Preserving the Heart of Swall Meadows

“The thing I like about ESLT is that I believe in private property rights, and working with them allows me to still own my property while working towards protecting and preserving it," said Bob Naylon. Photo by Stephen Ingram.

When Bob Naylon traveled to the Eastern Sierra in the 1980’s, he was looking for a large open piece of land to call home. “I found this piece of Swall Meadows and it was beautiful,” Bob says, “and I bought it.” Over time, Bob and his wife Lee began to think about options to keep their property from development. “I have always been interested in land conservation, and it finally came to where we wanted to do something to protect our land.” Today, their land has been preserved with a conservation easement, a voluntary binding land protection agreement between the landowner and Eastern Sierra Land Trust (ESLT). Bob and Lee Naylon retain ownership and management responsibilities for their land while designating how the land will be used now and in the future.

Joseph Swall planted extensive fruit orchards in the early 1900’s, and operated a successful fruit business. Located at 6500 feet elevation, the fruit orchard was the highest orchard around. Today, five acres of the historic orchard remains productive. Photo by Lee Naylon.

Considered the heart of Swall Meadows, their 104 acre ranch gives residents of Swall Meadows and visitors to nearby public lands dramatic views of the Wheeler Ridge. “The incredible part about this project is that we are not only preserving important wildlife habitat, we are also preserving the unique history of our area,” said ESLT Lands Program Coordinator, Aaron Johnson. “Originally homesteaded by James C. Sherwin, the property was granted to Sherwin under the Homestead Act on August 20, 1881.” He goes on to explain that up to 1000 acres of land in the area was slowly purchased over time by Joseph Swall, which is where the name Swall Meadows originates.

The property encompasses a portion of the narrow migration corridor, as well as winter range habitat, used by the Round Valley mule deer herd. Photo by Lee Naylon.

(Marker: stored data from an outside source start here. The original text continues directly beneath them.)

(** ** Properties *)

(** C12 [fork] makes a child that is a copy of its parent, or has no effect.
    It never panics.  If it returns a pid, an unused slot holds a runnable
    process with that pid, whose parent is the caller: every byte and every
    permission of its memory is the parent's, in pages of its own; its saved
    registers are the parent's except that [a0], the value [fork] returns in the
    child, is 0; it has the parent's descriptors, directory and name, and the
    reference counts of open files and of the directory's inode are raised to
    match.  If it returns -1, there was no slot or not enough memory, the free
    list has the pages it had, and no process, file or inode has changed but for
    an unused slot.  The parent's memory and registers are unchanged in both
    cases, and so are all other processes. *)
Theorem fork_copies s l T us c e :
  quiet s -> tramp_ok -> parent_ok s (cur s) l T us c ->
  exists r s' l', fork s e = Ok r s' e /\ parent_kept s (cur s) T us s' l' /\
    ((r = nextpid s /\ exists np T' us', forked s (cur s) l T us c s' l' np T' us') \/
     (r = -1 /\ l' ≡ₚ l /\ no_child s s' /\
      ((length l < 6 + 3 * length us)%nat \/
       forall i, (i < Z.to_nat NPROC)%nat -> p_state (get_proc s i) <> UNUSED))).
Proof.
  intros Q Htr P. pose proof (quiet_wf _ Q) as Hwf. unfold fork.
  kstep ltac:(apply myproc_run; exact Hwf). rewrite (thread_ok_cur _ (quiet_thread _ Q)). cbn [deref]. rewrite bind_ret.
  set (b := set_syn (touch (syn s)) s). set (p := cur s) in *.
  assert (Qb : quiet b) by (apply (kq_quiet s); [split; [done|by right|done]|exact Q]).
  pose proof (parent_ok_touch _ _ _ _ _ _ P) as Pb. fold b in Pb.
  pose proof (uv_vm _ _ _ _ _ (pa_space _ _ _ _ _ _ Pb)) as (HL & Hk & _).
  destruct (allocproc_run b l e Qb Htr HL Hk (pa_slots _ _ _ _ _ _ Pb)) as (r & s1 & l1 & Hr & Hfr & Hc). kstep_with Hr.
  destruct r as [np|].
  2: { destruct Hc as (Hal & Hp & Hno & Hwhy). exists (-1), s1, l1. split; [done|].
       split; [apply kept_touch, (parent_keep b p l T us c); try done; intros x Hx; by rewrite <- Hp|].
       right. split_and!; [done|done|by apply no_child_touch|]. destruct Hwhy as [?|?]; [left; lia|by right]. }
  destruct Hc as (Hn & Hnp & Hu & T0 & root' & tf' & Htf & Hroot & Hsp & Hpg & St).
  unfold procget. rewrite !bind_gets.
  assert (Hpn : p <> np) by (intros ->; rewrite (pa_running _ _ _ _ _ _ Pb) in Hu; done).
  destruct (staged_fields b np _ _ St) as (_ & _ & _ & Eo). rewrite (Eo p Hpn).
  assert (Ept : p_pagetable (get_proc s1 np) = root') by (by rewrite (staged_get b Qb np Hnp _ _ St)). rewrite Ept.
  pose proof (pk_space _ _ _ _ _ _ (parent_at b p l T us c Pb s1 l1 T0 root' tf' Hsp Hpg Hfr)) as Up.
  pose proof (pa_size _ _ _ _ _ _ Pb) as Hsz. pose proof (pa_pages _ _ _ _ _ _ Pb) as Hus.
  destruct (uvmcopy_loop_run s1 l1 T _ us T0 root' _ e Up (ps_uvm _ _ _ _ _ _ Hsp)
    (spaces_apart b p l T us c Pb l1 T0 tf' Hpg) (proj1 Hsz) Hus (proj2 Hsz)
    (Z.to_nat (p_sz (get_proc b p) / PGSIZE + 2)) [] s1 l1 T0 (copying_start s1 l1 T us T0 root' (ps_uvm _ _ _ _ _ _ Hsp)))
    as (r & s2 & l2 & T2 & us2 & Hr2 & C & Hcase).
  { pose proof (PGROUNDUP_bounds (p_sz (get_proc b p)) (proj1 Hsz)) as Hb. destruct TRAPFRAME_lt as (_ & HT2 & _).
    change MAXVA with (2 ^ 38) in HT2. cbn. unfold PGSIZE in *. lia. }
  erewrite bind_ok; [|exact Hr2]. destruct Hcase as [(-> & Hlen)|(-> & -> & Hlt)]; cbn [Z.ltb Z.compare].
  - destruct (fork_ok b Qb p l T us c Pb np s1 l1 T0 root' tf' Hnp Hu Htf Hroot Hsp Hpg St Hfr s2 l2 T2 us2 e C Hlen) as [Hrun F].
    destruct (fork_state_alloc b Qb p l T us c Pb np s1 l1 T0 root' tf' Htf Hsp Hpg Hfr s2 l2 T2 us2 C) as (Hal & Hfr2 & _).
    eexists _, _, l2. split; [exact Hrun|]. split.
    + apply kept_touch, (parent_keep b p l T us c); try done. intros x Hx. rewrite <- (fk_pages _ _ _ _ _ _ _ _ _ _ _ F).
      right. rewrite !elem_of_app. tauto.
    + left. split; [done|]. exists np, T2, us2. by apply forked_touch.
  - destruct (fork_err b Qb p l T us c Htr Pb np s1 l1 T0 root' tf' Hnp Hu Htf Hroot Hsp Hpg St Hfr s2 l2 T2 e C)
      as (s' & l' & Hrun & Hal & Hp & Hfr2 & Hno).
    exists (-1), s', l'. split; [exact Hrun|]. split; [apply kept_touch, (parent_keep b p l T us c); try done; intros x Hx; by rewrite <- Hp|].
    right. split_and!; [done|done|by apply no_child_touch|]. left. cbn in Hlt. lia.
Qed.
(* ===== verification/Exec.v ===== *)
(** * kernel/exec.c

    [argv] is the list of addresses of the kernel pages that hold the argument
    strings.  The ELF headers are byte lists read at the offsets of
    [struct elfhdr] and [struct proghdr]. *)

From stdpp Require Import base gmap strings numbers list.
From Stdlib Require Import Ascii.
From S2P Require Import Prelude KState Sample StringC Spinlock Sched Sleeplock Uart Printf Pages Kalloc Vm Bio Log Fs Pipe Console File Proc.

Definition ELF_MAGIC : Z := 0x464C457F.
Definition ELF_PROG_LOAD : Z := 1.
Definition ELFHDR_SIZE : Z := 64.
Definition PROGHDR_SIZE : Z := 56.

Definition elf_magic (h : list Z) : Z := get_le h 0 4.
Definition elf_entry (h : list Z) : Z := get_le h 24 8.
Definition elf_phoff (h : list Z) : Z := get_le h 32 8.
Definition elf_phnum (h : list Z) : Z := get_le h 56 2.
Definition ph_type (h : list Z) : Z := get_le h 0 4.
Definition ph_flags (h : list Z) : Z := get_le h 4 4.
Definition ph_off (h : list Z) : Z := get_le h 8 8.
Definition ph_vaddr (h : list Z) : Z := get_le h 16 8.
Definition ph_filesz (h : list Z) : Z := get_le h 32 8.
Definition ph_memsz (h : list Z) : Z := get_le h 40 8.

Definition flags2perm (flags : Z) : Z :=
  let perm := if has flags 1 then PTE_X else 0 in
  if has flags 2 then Z.lor perm PTE_W else perm.

(** The last component of a path. *)
Fixpoint path_last (last s : list Z) : list Z :=
  match s with
  | [] => last
  | c :: s' =>
      if c =? 0 then last
      else path_last (if c =? chr "/" then s' else last) s'
  end.

Section Exec.
Context {L : Layout} {D : DiskDriver}.

(** for(i = 0; i < sz; i += PGSIZE) *)
Fixpoint loadseg_loop (k : nat) (pagetable va : Z) (ip : nat) (offset sz i : Z) : M Z :=
  match k with
  | O => kspin
  | S k' =>
      if negb (i <? sz) then mret 0 else
      pa ← walkaddr pagetable (u64 (va + i));
      if pa =? 0 then kpanic "loadseg: address should exist" else
      let n := if sz - i <? PGSIZE then sz - i else PGSIZE in
      '(r, _) ← readi ip (PhysDst pa) (u32 (offset + i)) n;
      if negb (r =? n) then mret (-1) else
      loadseg_loop k' pagetable va ip offset sz (u32 (i + PGSIZE))
  end.
Definition loadseg (pagetable va : Z) (ip : nat) (offset sz : Z) : M Z :=
  loadseg_loop (Z.to_nat (sz / PGSIZE + 2)) pagetable va ip offset sz 0.

(** The label [bad]. *)
Definition exec_bad (pagetable sz : Z) (ip : option nat) : M Z :=
  when (negb (pagetable =? 0)) (proc_freepagetable pagetable sz);;
  match ip with
  | Some ip => iunlockput ip;; end_op
  | None => mret ()
  end;;
  mret (-1).

(** Load the program headers from [off] on: the size reached, and whether all
    of them were loaded. *)
Fixpoint exec_load (n : nat) (ip : nat) (pagetable off sz : Z) : M (bool * Z) :=
  match n with
  | O => mret (true, sz)
  | S n' =>
      '(r, ph) ← readi ip LocalDst (u32 off) PROGHDR_SIZE;
      if negb (r =? PROGHDR_SIZE) then mret (false, sz) else
      if negb (ph_type ph =? ELF_PROG_LOAD) then
        exec_load n' ip pagetable (i32 (off + PROGHDR_SIZE)) sz
      else
      if ph_memsz ph <? ph_filesz ph then mret (false, sz) else
      if u64 (ph_vaddr ph + ph_memsz ph) <? ph_vaddr ph then mret (false, sz) else
      if negb (ph_vaddr ph mod PGSIZE =? 0) then mret (false, sz) else
      sz1 ← uvmalloc pagetable sz (u64 (ph_vaddr ph + ph_memsz ph)) (flags2perm (ph_flags ph));
      if sz1 =? 0 then mret (false, sz) else
      r ← loadseg pagetable (ph_vaddr ph) ip (u32 (ph_off ph)) (u32 (ph_filesz ph));
      if r <? 0 then mret (false, sz1) else
      exec_load n' ip pagetable (i32 (off + PROGHDR_SIZE)) sz1
  end.

(** Push the argument strings: the stack pointer and [ustack], or [None]. *)
Fixpoint exec_args (argv : list Z) (pagetable sp stackbase : Z) (ustack : list Z) :
    M (option (Z * list Z)) :=
  match argv with
  | [] => mret (Some (sp, ustack))
  | a :: argv' =>
      if (Z.to_nat MAXARG <=? length ustack)%nat then mret None else
      arg ← gets (fun s => ld_bytes (mem s) a (Z.to_nat PGSIZE));
      let sp := u64 (sp - (strlen arg + 1)) in
      let sp := sp - sp mod 16 in
      if sp <? stackbase then mret None else
      r ← copyout pagetable sp arg (strlen arg + 1);
      if r <? 0 then mret None else
      exec_args argv' pagetable sp stackbase (ustack ++ [sp])
  end.

(** From the loaded segments to the new image. *)
Definition exec_stack (p : nat) (path argv : list Z) (entry pagetable sz : Z) : M Z :=
  pr ← procget p;
  let oldsz := p_sz pr in
  let sz := PGROUNDUP sz in
  sz1 ← uvmalloc pagetable sz (u64 (sz + (USERSTACK + 1) * PGSIZE)) PTE_W;
  if sz1 =? 0 then exec_bad pagetable sz None else
  let sz := sz1 in
  uvmclear pagetable (sz - (USERSTACK + 1) * PGSIZE);;
  let stackbase := sz - USERSTACK * PGSIZE in
  args ← exec_args argv pagetable sz stackbase [];
  match args with
  | None => exec_bad pagetable sz None
  | Some (sp, ustack) =>
      let argc := Z.of_nat (length ustack) in
      if MAXARG <=? argc then kpanic "ustack out of bounds" else
      let sp := u64 (sp - (argc + 1) * 8) in
      let sp := sp - sp mod 16 in
      if sp <? stackbase then exec_bad pagetable sz None else
      r ← copyout pagetable sp (mjoin (le_bytes 8 <$> (ustack ++ [0]))) ((argc + 1) * 8);
      if r <? 0 then exec_bad pagetable sz None else
      tf_set p (TF_a 1) sp;;
      procset p (fun x => set_p_name (safestrcpy (p_name x) (path_last path path) 16) x);;
      pr ← procget p;
      let oldpagetable := p_pagetable pr in
      procset p (set_p_pagetable pagetable);;
      procset p (set_p_sz sz);;
      tf_set p TF_epc entry;;
      tf_set p TF_sp sp;;
      proc_freepagetable oldpagetable oldsz;;
      mret argc
  end.

Definition exec (path argv : list Z) : M Z :=
  me ← myproc;
  p ← deref me;
  begin_op;;
  found ← namei path;
  match found with
  | None => end_op;; mret (-1)
  | Some ip =>
      ilock (Some ip);;
      '(r, elf) ← readi ip LocalDst 0 ELFHDR_SIZE;
      if negb (r =? ELFHDR_SIZE) then exec_bad 0 0 (Some ip) else
      if negb (elf_magic elf =? ELF_MAGIC) then exec_bad 0 0 (Some ip) else
      pagetable ← proc_pagetable p;
      if pagetable =? 0 then exec_bad 0 0 (Some ip) else
      '(ok, sz) ← exec_load (Z.to_nat (elf_phnum elf)) ip pagetable (i32 (elf_phoff elf)) 0;
      if negb ok then exec_bad pagetable sz (Some ip) else
      iunlockput ip;;
      end_op;;
      me ← myproc;
      p ← deref me;
      exec_stack p path argv (elf_entry elf) pagetable sz
  end.

End Exec.
(* ===== verification/VirtioDisk.v ===== *)
(** * The virtio disk driver as the disk of the buffer cache

    The cache is verified against the interface [DiskLaws]; this file discharges it
    for [virtio_disk_rw].  The request sleeps; while it does, the scheduler has the
    hart, the device serves the request and raises its interrupt, and
    [virtio_disk_intr] wakes the process.  What the device does is a parameter with
    the virtio specification's account of one request as its law. *)

From stdpp Require Import base gmap strings numbers list.
From S2P Require Import Prelude KState Sample StringC Spinlock Sched Sleeplock Quiet Switch Uart Printf Kalloc Vm Bio BufCache BufRefine Log LogDisk BufWp LogRun LogSafe LogOps Transaction Virtio.

(** ** The device *)

(** The queue holds one request that has not been served: descriptors [i0], [i1]
    and [i2] are the chain of a block request for [sector] and the data of buffer [b]. *)
Record posted (v : vdisk) (i0 i1 i2 : nat) (b : nat) (w : bool) (sector : Z) : Prop := mkposted {
  po_idx : v_avail_idx v = u16 (v_used v + 1);
  po_head : v_avail_ring v !! Z.to_nat (v_used v mod NUM) = Some (Z.of_nat i0);
  po_op : v_ops v !! i0 = Some (mkvreq (if w then VIRTIO_BLK_T_OUT else VIRTIO_BLK_T_IN) 0 sector);
  po_d0 : v_desc v !! i0 = Some (mkvdesc (A_op i0) 16 VRING_DESC_F_NEXT (Z.of_nat i1));
  po_d1 : v_desc v !! i1 = Some (mkvdesc (A_data b) BSIZE
    (Z.lor (if w then 0 else VRING_DESC_F_WRITE) VRING_DESC_F_NEXT) (Z.of_nat i2));
  po_d2 : v_desc v !! i2 = Some (mkvdesc (A_status i0) 1 VRING_DESC_F_WRITE 0)
}.

(** The request's status byte is set and its head put on the used ring. *)
Definition used_up (i0 : nat) (v : vdisk) : vdisk :=
  set_v_used (u16 (v_used v + 1))
    (set_v_used_ring (<[Z.to_nat (v_used v mod NUM) := Z.of_nat i0]> (v_used_ring v))
      (set_v_info (alter (set_info_status 0) i0 (v_info v)) v)).

(** The state after the request has been served: the data has been written to the
    two sectors of the block, or read from them. *)
Definition served (i0 b : nat) (w : bool) (sector : Z) (s : kstate) : kstate :=
  set_vdsk (used_up i0 (vdsk s))
    (if w then set_disk (dwrite (sector / 2) (b_data (get_buf s b)) (disk s)) s
     else upd_buf b (set_b_data (dblock (disk s) (sector / 2))) s).

Class VirtioDevice : Type := {
  serve : kstate -> kstate;
  serve_request s i0 i1 i2 b w sector :
    posted (vdsk s) i0 i1 i2 b w sector -> is_Some (bufs s !! b) -> serve s = served i0 b w sector s
}.

Section Driver.
Context {IO : Mmio} {V : VirtioDevice}.

(** The device serves the request and interrupts the idle hart. *)
Definition disk_irq : M unit :=
  modify serve;;
  intr_off;;
  virtio_disk_intr;;
  intr_on.

#[local] Instance virtio_driver : DiskDriver :=
  {| disk_rw b w := fun s e => virtio_disk_rw b w s (swtch_away disk_irq :: e) |}.

(** No request is outstanding and every descriptor is free. *)
Record virtio_ok (v : vdisk) : Prop := mkvirtio_ok {
  vo_free : v_free v = replicate 8 true;
  vo_desc : length (v_desc v) = 8%nat;
  vo_info : length (v_info v) = 8%nat;
  vo_ops : length (v_ops v) = 8%nat;
  vo_avail : length (v_avail_ring v) = 8%nat;
  vo_ring : length (v_used_ring v) = 8%nat;
  vo_used : 0 <= v_used v < 2 ^ 16;
  vo_seen : v_used_idx v = v_used v;
  vo_idx : v_avail_idx v = v_used v
}.

(** ** The run of a request *)

Section Run.
Context (s : kstate) (Q : quiet s).
Notation y := (syn s).
Notation p := (cur s).

(** The states of the run: [s] with other values in the fields that it changes. *)
Definition st (y : sync) (ps : list proc) (v : vdisk) (bf : list buf) (d : diskst) (m : list (Z * Z)) : kstate :=
  set_syn y (set_procs ps (set_vdsk v (set_bufs bf (set_disk d (set_mmio m s))))).

(** The request as [virtio_disk_rw] sets it up in descriptors 0, 1 and 2. *)
Definition request (b : nat) (w : bool) (sector : Z) (v : vdisk) : vdisk :=
  let i := Z.to_nat (v_avail_idx v mod NUM) in
  mkvdisk (v_pages v)
    (<[0%nat := mkvdesc (A_op 0) 16 VRING_DESC_F_NEXT 1]>
      (<[1%nat := mkvdesc (A_data b) BSIZE (Z.lor (if w then 0 else VRING_DESC_F_WRITE) VRING_DESC_F_NEXT) 2]>
        (<[2%nat := mkvdesc (A_status 0) 1 VRING_DESC_F_WRITE 0]> (v_desc v))))
    (u16 (v_avail_idx v + 1)) (<[i := 0]> (v_avail_ring v)) (v_used v) (v_used_ring v)
    (false :: false :: false :: replicate 5 true) (v_used_idx v)
    (<[0%nat := mkvinfo (Some b) 0xff]> (v_info v))
    (<[0%nat := mkvreq (if w then VIRTIO_BLK_T_OUT else VIRTIO_BLK_T_IN) 0 sector]> (v_ops v)).

Lemma request_posted b w sector v : virtio_ok v -> posted (request b w sector v) 0 1 2 b w sector.
Proof.
  intros [Hf Hd Hi Ho Ha Hr Hu Hs Hx]. unfold request. split; cbn [v_avail_idx v_used v_avail_ring v_ops v_desc].
  - by rewrite Hx.
  - rewrite Hx. pose proof (Z.mod_pos_bound (v_used v) NUM ltac:(done)). change NUM with 8 in *. apply list_lookup_insert_eq. lia.
  - apply list_lookup_insert_eq. lia.
  - apply list_lookup_insert_eq. rewrite !length_insert. lia.
  - rewrite list_lookup_insert_ne by done. apply list_lookup_insert_eq. rewrite !length_insert. lia.
  - rewrite !list_lookup_insert_ne by done. apply list_lookup_insert_eq. lia.
Qed.

Lemma alloc3_free n s1 e : v_free (vdsk s1) = replicate 8 true ->
  alloc3_wait (S n) s1 e = Ok [0; 1; 2] (upd_vdsk (set_v_free (false :: false :: false :: replicate 5 true)) s1) e.
Proof.
  intros Hf. cbn [alloc3_wait]. cbv [alloc3_desc alloc3_loop alloc_desc set_free gets modify upd_vdsk mbind KM_bind mret KM_ret].
  rewrite Hf. cbn. rewrite Hf. cbn. apply Ok_eq; [done|]. kext.
Qed.

Lemma list8 {A} (l : list A) : length l = 8%nat -> exists a0 a1 a2 a3 a4 a5 a6 a7, l = [a0; a1; a2; a3; a4; a5; a6; a7].
Proof. intros H. do 8 (destruct l as [|? l]; [done|]). destruct l; [|done]. by repeat eexists. Qed.

(** The part of [virtio_disk_rw] after the notification. *)
Definition rw_finish (b : nat) : M unit :=
  while_wait (gets (fun s => b_disk (get_buf s b))) (sleep (Ch_buf b) Lvdisk);;
  upd_info 0 (set_info_b None);;
  free_chain 0;;
  release Lvdisk.

Definition notified : list (Z * Z) := mmio s ++ [(VIRTIO0 + VIRTIO_MMIO_QUEUE_NOTIFY, 0)].

Lemma rw_posts b w e x : virtio_ok (vdsk s) -> bufs s !! b = Some x ->
  virtio_disk_rw b w s e = rw_finish b (st (acq y Lvdisk) (procs s) (request b w (u32 (b_blockno x * 2)) (vdsk s))
    (alter (set_b_disk true) b (bufs s)) (disk s) notified) e.
Proof using Q.
  intros [Hf Hd Hi Ho Ha Hr Hu Hsn Hx] Hb. unfold virtio_disk_rw. kpure. assert (Hg : get_buf s b = x) by (unfold get_buf; by rewrite Hb). rewrite Hg.
  kstep ltac:(apply quiet_acquire; [exact Q|in_static]). erewrite bind_ok by (by apply alloc3_free).
  cbv zeta. cbn [nth]. unfold upd_op, upd_desc, upd_info, R_write, wr_reg. kpure. unfold rw_finish, upd_info. f_equal.
  unfold st, notified, request. kext.
  destruct (list8 _ Hd) as (d0 & d1 & d2 & d3 & d4 & d5 & d6 & d7 & Ed). destruct (list8 _ Ho) as (o0 & o1 & o2 & o3 & o4 & o5 & o6 & o7 & Eo).
  destruct (list8 _ Hi) as (n0 & n1 & n2 & n3 & n4 & n5 & n6 & n7 & En). by rewrite Ed, Eo, En.
Qed.

(** ** The interrupt, on the idle hart *)

Lemma irq_sync c : cpus y !! hart y = Some c -> c_noff c = 0 ->
  set_intr true (touch (set_intr false (idle y))) = with_intena false (idle y).
Proof.
  intros Hc Hn. unfold touch, with_intena, idle, set_intr, set_cpus. cbn. apply sync_eq; try done.
  rewrite !list_alter_alter_eq, !(list_alter_known _ _ _ _ Hc). f_equal. destruct c; cbn in *; by subst.
Qed.

Lemma u16_succ u : 0 <= u < 2 ^ 16 -> (u =? u16 (u + 1)) = false /\ u16 (u16 (u + 1) - u) = 1.
Proof.
  intros Hu. unfold u16. destruct (Z.eq_dec u (2 ^ 16 - 1)) as [->|Hne]; [done|].
  rewrite (Z.mod_small (u + 1)) by lia. split; [lia|]. replace (u + 1 - u) with 1 by lia. done.
Qed.

(** The queue after the driver has seen the completion. *)
Definition seen (v : vdisk) : vdisk := set_v_used_idx (u16 (v_used_idx v + 1)) (used_up 0 v).

(** The buffers and the disk after the transfer. *)
Definition moved (b : nat) (w : bool) (sector : Z) (bf : list buf) (d : diskst) : list buf * diskst :=
  if w then (bf, dwrite (sector / 2) (b_data (default zero_buf (bf !! b))) d)
  else (alter (set_b_data (dblock d (sector / 2))) b bf, d).

Lemma intr_loop_run y2 b w sector v ps bf d m :
  virtio_ok v -> length ps = length (procs s) -> cpu_wf y2 -> (forall l, lfree y l -> lfree y2 l) -> c_proc (cpu_of y2) = None ->
  let v1 := used_up 0 (request b w sector v) in
  intr_loop 2 (st (acq y2 Lvdisk) ps v1 bf d m) [] =
    Ok () (st (acq y2 Lvdisk) (wake_procs (Ch_buf b) None ps) (seen (request b w sector v)) (alter (set_b_disk false) b bf) d m) [].
Proof using Q.
  intros [Hf Hd Hi Ho Ha Hr Hu Hsn Hx] Hlen Hwf Hfr Hnone v1. destruct (u16_succ _ Hu) as [Hne _]. destruct (quiet_procs s Q) as [Hps Hpl].
  assert (Hi1 : (Z.to_nat (v_used v mod NUM) < 8)%nat) by (pose proof (Z.mod_pos_bound (v_used v) NUM ltac:(done)); change NUM with 8 in *; lia).
  cbn [intr_loop]. kpure. change (vdsk (st _ _ v1 _ _ _)) with v1.
  assert (Hu1 : v_used_idx v1 = v_used v /\ v_used v1 = u16 (v_used v + 1)) by (split; [exact Hsn|reflexivity]). destruct Hu1 as [-> ->].
  rewrite Hne. assert (Hid : nth (Z.to_nat (v_used v mod NUM)) (v_used_ring v1) 0 = 0).
  { apply nth_lookup_Some. cbn. apply list_lookup_insert_eq. lia. }
  rewrite Hid. destruct (list8 _ Hi) as (n0 & n1 & n2 & n3 & n4 & n5 & n6 & n7 & En).
  assert (Hinfo : default zero_vinfo (v_info v1 !! Z.to_nat 0) = mkvinfo (Some b) 0) by (cbn; by rewrite En).
  rewrite Hinfo. cbn [info_status info_b Z.eqb negb deref]. kpure.
  set (s1 := upd_buf b _ _). erewrite (bind_ok (wakeup _)); [|apply wakeup_run].
  2: { split_and!; [by apply cpu_wf_acq|by cbn; rewrite Hlen|]. intros i Hi' _. apply lfree_acq; [done|]. by apply Hfr, Hpl. }
  kpure. cbn [syn s1 upd_buf set_bufs st set_syn]. rewrite cproc_acq, Hnone, touch_acq by done.
  set (s2 := upd_vdsk _ _). assert (E : s2 = st (acq y2 Lvdisk) (wake_procs (Ch_buf b) None ps) (seen (request b w sector v)) (alter (set_b_disk false) b bf) d m) by (by kext).
  rewrite E. cbn [intr_loop]. kpure. change (vdsk (st _ _ ?v _ _ _)) with v.
  assert (Hz : (v_used_idx (seen (request b w sector v)) =? v_used (seen (request b w sector v))) = true) by (cbn; rewrite Hsn; apply Z.eqb_refl).
  by rewrite Hz.
Qed.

The conservation easement on their 104 acre ranch preserves critical winter range habitat as well as a portion of the narrow migration corridor for the Round Valley mule deer herd. Critical habitat for the Round Valley mule deer herd is increasingly threatened, and this property is key in keeping the migration corridor open and winter forage available for the deer. As noted by Alisa Ellsworth, California Department of Fish and Game Associate Wildlife Biologist for the Lands North program, “The preservation of the Naylon property demonstrates a high level of environmental stewardship by the Naylons and their conservation partners by promoting responsible use and protection of a highly sensitive migration corridor. Not only will the Round Valley mule deer herd benefit, but many other wildlife species as well.”

Save the Date! Saturday, October 22, 2011 Naylon Easement Celebration. Stay tuned for more information. Photo by Lee Naylon.

ESLT partnered with the California Deer Association (CDA), who provided a portion of the funding for the easement purchase. Doug Brown, of the Eastern Sierra CDA Project Committee, said, “the California Deer Association is committed to protecting critical deer habitat. Because the Naylon conservation easement is part of the deer migration corridor, it is very important to the Round Valley mule deer herd.” Additionally, ESLT would like to thank the California Wildlife Conservation Board for easement funding and to give a special mention to Jim Lidberg, Projects Chairman from the CDA, who before he passed away was instrumental in the beginning stages of this project.

ESLT Board Members Rick Kattelmann, Tony Taylor and Sid Tyler on a tour of the newly completed conservation easement.

As always, the people and organizations involved in the preservation of this incredible land have made the difference.  Thank you to our members, volunteers, agency funders, and especially the Naylon family.